- [What you need to do] One part of the entries below is wanted: the lines from the one containing "(* ===== verification/TunnelHandlers.v" through the one containing "(ct_tunnel c) = false". Write those out exactly and nothing else.

- [Materials provided]
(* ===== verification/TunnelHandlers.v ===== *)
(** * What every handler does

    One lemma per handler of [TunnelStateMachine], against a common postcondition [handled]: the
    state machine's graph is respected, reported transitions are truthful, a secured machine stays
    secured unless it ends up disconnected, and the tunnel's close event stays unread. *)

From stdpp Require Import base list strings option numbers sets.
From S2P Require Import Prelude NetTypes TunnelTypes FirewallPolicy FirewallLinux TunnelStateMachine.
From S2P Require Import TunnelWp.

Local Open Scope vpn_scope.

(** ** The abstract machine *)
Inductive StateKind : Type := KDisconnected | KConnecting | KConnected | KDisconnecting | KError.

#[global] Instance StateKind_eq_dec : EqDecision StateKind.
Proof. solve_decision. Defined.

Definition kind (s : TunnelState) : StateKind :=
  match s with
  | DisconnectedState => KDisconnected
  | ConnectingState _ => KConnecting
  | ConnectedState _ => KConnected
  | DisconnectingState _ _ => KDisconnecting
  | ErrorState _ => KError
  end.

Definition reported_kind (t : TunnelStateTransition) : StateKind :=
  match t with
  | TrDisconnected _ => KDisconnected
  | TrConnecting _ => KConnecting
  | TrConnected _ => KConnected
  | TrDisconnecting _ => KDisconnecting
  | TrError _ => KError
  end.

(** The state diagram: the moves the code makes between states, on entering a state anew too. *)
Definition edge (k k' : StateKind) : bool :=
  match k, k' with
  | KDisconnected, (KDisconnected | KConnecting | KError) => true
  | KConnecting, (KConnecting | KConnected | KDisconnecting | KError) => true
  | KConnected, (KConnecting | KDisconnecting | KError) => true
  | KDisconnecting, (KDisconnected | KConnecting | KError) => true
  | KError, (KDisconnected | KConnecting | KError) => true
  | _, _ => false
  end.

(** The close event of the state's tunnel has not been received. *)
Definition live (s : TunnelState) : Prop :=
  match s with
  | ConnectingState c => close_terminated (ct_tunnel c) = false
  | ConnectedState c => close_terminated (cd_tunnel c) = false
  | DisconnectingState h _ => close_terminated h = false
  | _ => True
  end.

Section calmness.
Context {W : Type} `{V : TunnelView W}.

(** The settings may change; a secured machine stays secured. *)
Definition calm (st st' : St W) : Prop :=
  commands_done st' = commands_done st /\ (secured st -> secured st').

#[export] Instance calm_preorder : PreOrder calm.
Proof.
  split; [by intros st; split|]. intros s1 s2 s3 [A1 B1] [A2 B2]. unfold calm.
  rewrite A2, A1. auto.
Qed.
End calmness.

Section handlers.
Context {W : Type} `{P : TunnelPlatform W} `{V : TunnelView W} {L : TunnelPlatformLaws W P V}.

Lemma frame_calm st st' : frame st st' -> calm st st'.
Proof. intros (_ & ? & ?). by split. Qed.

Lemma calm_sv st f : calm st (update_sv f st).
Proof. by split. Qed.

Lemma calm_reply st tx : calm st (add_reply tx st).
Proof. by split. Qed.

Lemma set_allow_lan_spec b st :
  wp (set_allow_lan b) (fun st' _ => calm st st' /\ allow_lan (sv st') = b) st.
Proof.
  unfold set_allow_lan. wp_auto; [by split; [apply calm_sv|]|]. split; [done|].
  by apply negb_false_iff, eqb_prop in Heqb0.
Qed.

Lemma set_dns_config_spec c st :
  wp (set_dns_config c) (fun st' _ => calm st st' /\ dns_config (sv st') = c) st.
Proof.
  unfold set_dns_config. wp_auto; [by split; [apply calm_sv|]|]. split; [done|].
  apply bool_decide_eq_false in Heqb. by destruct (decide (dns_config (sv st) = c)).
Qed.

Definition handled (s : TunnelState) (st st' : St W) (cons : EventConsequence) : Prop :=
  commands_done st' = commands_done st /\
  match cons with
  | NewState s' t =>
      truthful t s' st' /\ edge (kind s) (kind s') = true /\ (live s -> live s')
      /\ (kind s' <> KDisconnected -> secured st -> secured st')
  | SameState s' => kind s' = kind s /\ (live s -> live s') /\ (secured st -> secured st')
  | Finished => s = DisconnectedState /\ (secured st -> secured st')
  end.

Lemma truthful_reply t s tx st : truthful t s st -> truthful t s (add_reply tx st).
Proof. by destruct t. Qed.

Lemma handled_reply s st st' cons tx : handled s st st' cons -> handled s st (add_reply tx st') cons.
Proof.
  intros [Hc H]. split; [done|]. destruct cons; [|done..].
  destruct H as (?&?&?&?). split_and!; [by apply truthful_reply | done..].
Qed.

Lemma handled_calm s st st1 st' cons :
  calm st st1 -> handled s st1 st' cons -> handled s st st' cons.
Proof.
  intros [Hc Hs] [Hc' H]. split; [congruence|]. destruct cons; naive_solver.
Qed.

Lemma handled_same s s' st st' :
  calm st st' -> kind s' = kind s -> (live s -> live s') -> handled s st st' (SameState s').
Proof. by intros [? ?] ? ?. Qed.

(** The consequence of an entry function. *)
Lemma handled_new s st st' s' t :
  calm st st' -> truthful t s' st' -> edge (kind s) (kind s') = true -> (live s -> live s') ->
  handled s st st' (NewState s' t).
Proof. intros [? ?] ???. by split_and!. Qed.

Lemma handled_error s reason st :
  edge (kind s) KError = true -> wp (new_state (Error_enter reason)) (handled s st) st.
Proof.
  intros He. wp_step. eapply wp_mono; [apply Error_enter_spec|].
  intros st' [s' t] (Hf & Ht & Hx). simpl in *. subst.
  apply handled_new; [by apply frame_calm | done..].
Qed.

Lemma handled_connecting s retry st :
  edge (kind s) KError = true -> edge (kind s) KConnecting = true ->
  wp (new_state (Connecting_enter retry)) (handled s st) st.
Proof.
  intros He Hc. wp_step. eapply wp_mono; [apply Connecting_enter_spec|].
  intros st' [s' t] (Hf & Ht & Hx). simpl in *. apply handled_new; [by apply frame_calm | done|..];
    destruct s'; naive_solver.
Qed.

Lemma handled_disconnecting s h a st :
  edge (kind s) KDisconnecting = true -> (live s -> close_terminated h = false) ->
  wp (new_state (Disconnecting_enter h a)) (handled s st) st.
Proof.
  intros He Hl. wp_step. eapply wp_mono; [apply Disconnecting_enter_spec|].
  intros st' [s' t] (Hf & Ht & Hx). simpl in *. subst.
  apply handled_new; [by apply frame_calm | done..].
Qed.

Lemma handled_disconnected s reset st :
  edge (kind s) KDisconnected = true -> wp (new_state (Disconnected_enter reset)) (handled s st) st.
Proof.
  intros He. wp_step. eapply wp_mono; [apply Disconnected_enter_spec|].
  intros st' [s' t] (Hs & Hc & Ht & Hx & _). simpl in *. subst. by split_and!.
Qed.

==

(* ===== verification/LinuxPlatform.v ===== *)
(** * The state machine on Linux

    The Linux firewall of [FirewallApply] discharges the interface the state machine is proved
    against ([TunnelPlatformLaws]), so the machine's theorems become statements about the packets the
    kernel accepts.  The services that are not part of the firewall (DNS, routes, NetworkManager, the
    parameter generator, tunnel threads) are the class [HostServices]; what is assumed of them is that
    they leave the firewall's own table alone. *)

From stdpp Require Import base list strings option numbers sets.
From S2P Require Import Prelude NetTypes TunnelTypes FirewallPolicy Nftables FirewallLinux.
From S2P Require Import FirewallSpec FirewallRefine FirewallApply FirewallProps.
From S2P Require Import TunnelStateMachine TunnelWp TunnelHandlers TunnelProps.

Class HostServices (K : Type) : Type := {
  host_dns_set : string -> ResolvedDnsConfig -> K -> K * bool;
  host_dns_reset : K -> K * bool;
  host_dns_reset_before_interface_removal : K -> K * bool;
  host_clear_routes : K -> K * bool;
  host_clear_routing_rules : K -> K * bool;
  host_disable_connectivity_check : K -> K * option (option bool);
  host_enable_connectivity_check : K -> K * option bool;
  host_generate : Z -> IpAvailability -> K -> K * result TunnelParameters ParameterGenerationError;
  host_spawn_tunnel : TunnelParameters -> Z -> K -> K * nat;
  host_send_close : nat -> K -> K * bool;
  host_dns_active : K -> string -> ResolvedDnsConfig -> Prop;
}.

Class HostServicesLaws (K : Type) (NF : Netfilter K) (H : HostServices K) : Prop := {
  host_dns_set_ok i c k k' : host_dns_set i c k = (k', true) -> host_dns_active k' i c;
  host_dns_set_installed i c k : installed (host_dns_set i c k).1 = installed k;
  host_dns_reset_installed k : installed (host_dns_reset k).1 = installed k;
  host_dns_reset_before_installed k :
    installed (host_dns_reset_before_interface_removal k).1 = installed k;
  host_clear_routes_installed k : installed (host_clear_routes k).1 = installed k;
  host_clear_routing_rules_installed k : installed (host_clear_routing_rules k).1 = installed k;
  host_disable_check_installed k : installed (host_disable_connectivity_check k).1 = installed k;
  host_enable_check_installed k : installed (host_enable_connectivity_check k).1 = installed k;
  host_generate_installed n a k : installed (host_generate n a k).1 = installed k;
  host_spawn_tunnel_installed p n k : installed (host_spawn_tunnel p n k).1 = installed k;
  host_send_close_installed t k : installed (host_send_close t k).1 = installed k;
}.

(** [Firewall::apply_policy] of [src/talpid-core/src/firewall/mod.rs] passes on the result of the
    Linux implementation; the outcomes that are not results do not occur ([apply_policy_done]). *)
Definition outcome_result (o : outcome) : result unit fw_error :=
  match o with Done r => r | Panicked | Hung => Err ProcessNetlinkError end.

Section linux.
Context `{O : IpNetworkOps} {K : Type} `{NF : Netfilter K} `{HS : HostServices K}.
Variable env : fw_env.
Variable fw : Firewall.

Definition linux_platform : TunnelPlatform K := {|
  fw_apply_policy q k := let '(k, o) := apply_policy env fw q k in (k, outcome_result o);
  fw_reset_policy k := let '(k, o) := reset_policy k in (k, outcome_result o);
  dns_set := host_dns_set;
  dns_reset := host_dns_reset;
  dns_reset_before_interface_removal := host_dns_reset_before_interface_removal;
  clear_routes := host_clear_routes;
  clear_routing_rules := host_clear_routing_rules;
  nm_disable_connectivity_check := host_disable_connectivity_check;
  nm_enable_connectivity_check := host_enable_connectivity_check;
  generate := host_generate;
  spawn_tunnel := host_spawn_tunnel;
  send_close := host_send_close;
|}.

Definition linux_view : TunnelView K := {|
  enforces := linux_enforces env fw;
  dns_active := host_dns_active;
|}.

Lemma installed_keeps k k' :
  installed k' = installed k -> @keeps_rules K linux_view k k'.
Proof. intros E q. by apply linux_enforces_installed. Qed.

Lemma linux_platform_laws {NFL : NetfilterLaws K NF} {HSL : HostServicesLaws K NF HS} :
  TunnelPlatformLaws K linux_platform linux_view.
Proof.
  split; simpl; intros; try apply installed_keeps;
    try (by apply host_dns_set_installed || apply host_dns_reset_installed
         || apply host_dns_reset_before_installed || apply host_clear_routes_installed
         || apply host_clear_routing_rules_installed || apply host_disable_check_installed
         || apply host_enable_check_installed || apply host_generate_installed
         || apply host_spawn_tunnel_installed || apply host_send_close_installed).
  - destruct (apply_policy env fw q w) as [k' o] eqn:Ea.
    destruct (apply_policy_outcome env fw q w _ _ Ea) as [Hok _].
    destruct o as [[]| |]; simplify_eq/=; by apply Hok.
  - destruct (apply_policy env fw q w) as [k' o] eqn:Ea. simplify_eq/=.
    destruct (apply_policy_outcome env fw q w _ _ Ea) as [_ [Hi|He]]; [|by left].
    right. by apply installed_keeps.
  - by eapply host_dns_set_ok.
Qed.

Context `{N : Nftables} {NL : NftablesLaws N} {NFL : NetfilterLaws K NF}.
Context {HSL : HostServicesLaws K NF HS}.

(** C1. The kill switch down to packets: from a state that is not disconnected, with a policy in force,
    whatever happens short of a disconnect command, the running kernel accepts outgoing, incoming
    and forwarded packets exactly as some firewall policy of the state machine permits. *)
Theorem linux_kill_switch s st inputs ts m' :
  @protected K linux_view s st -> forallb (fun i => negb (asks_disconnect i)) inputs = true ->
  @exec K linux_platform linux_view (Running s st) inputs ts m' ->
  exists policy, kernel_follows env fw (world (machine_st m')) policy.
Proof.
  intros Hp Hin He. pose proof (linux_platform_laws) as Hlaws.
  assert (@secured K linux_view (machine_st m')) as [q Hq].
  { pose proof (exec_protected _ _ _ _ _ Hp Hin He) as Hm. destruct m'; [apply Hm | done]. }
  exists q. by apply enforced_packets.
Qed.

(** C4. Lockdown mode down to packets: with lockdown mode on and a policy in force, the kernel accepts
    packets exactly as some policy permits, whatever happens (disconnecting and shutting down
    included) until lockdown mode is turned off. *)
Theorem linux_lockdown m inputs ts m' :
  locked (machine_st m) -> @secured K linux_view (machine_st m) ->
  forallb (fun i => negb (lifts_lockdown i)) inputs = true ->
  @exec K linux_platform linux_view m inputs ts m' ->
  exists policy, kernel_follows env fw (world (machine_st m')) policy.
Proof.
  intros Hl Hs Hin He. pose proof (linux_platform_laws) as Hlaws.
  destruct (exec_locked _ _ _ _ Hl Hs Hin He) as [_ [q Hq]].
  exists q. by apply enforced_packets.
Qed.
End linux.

- [Written reply]
(* ===== verification/TunnelHandlers.v ===== *)
(** * What every handler does

    One lemma per handler of [TunnelStateMachine], against a common postcondition [handled]: the
    state machine's graph is respected, reported transitions are truthful, a secured machine stays
    secured unless it ends up disconnected, and the tunnel's close event stays unread. *)

From stdpp Require Import base list strings option numbers sets.
From S2P Require Import Prelude NetTypes TunnelTypes FirewallPolicy FirewallLinux TunnelStateMachine.
From S2P Require Import TunnelWp.

Local Open Scope vpn_scope.

(** ** The abstract machine *)
Inductive StateKind : Type := KDisconnected | KConnecting | KConnected | KDisconnecting | KError.

#[global] Instance StateKind_eq_dec : EqDecision StateKind.
Proof. solve_decision. Defined.

Definition kind (s : TunnelState) : StateKind :=
  match s with
  | DisconnectedState => KDisconnected
  | ConnectingState _ => KConnecting
  | ConnectedState _ => KConnected
  | DisconnectingState _ _ => KDisconnecting
  | ErrorState _ => KError
  end.

Definition reported_kind (t : TunnelStateTransition) : StateKind :=
  match t with
  | TrDisconnected _ => KDisconnected
  | TrConnecting _ => KConnecting
  | TrConnected _ => KConnected
  | TrDisconnecting _ => KDisconnecting
  | TrError _ => KError
  end.

(** The state diagram: the moves the code makes between states, on entering a state anew too. *)
Definition edge (k k' : StateKind) : bool :=
  match k, k' with
  | KDisconnected, (KDisconnected | KConnecting | KError) => true
  | KConnecting, (KConnecting | KConnected | KDisconnecting | KError) => true
  | KConnected, (KConnecting | KDisconnecting | KError) => true
  | KDisconnecting, (KDisconnected | KConnecting | KError) => true
  | KError, (KDisconnected | KConnecting | KError) => true
  | _, _ => false
  end.

(** The close event of the state's tunnel has not been received. *)
Definition live (s : TunnelState) : Prop :=
  match s with
  | ConnectingState c => close_terminated (ct_tunnel c) = false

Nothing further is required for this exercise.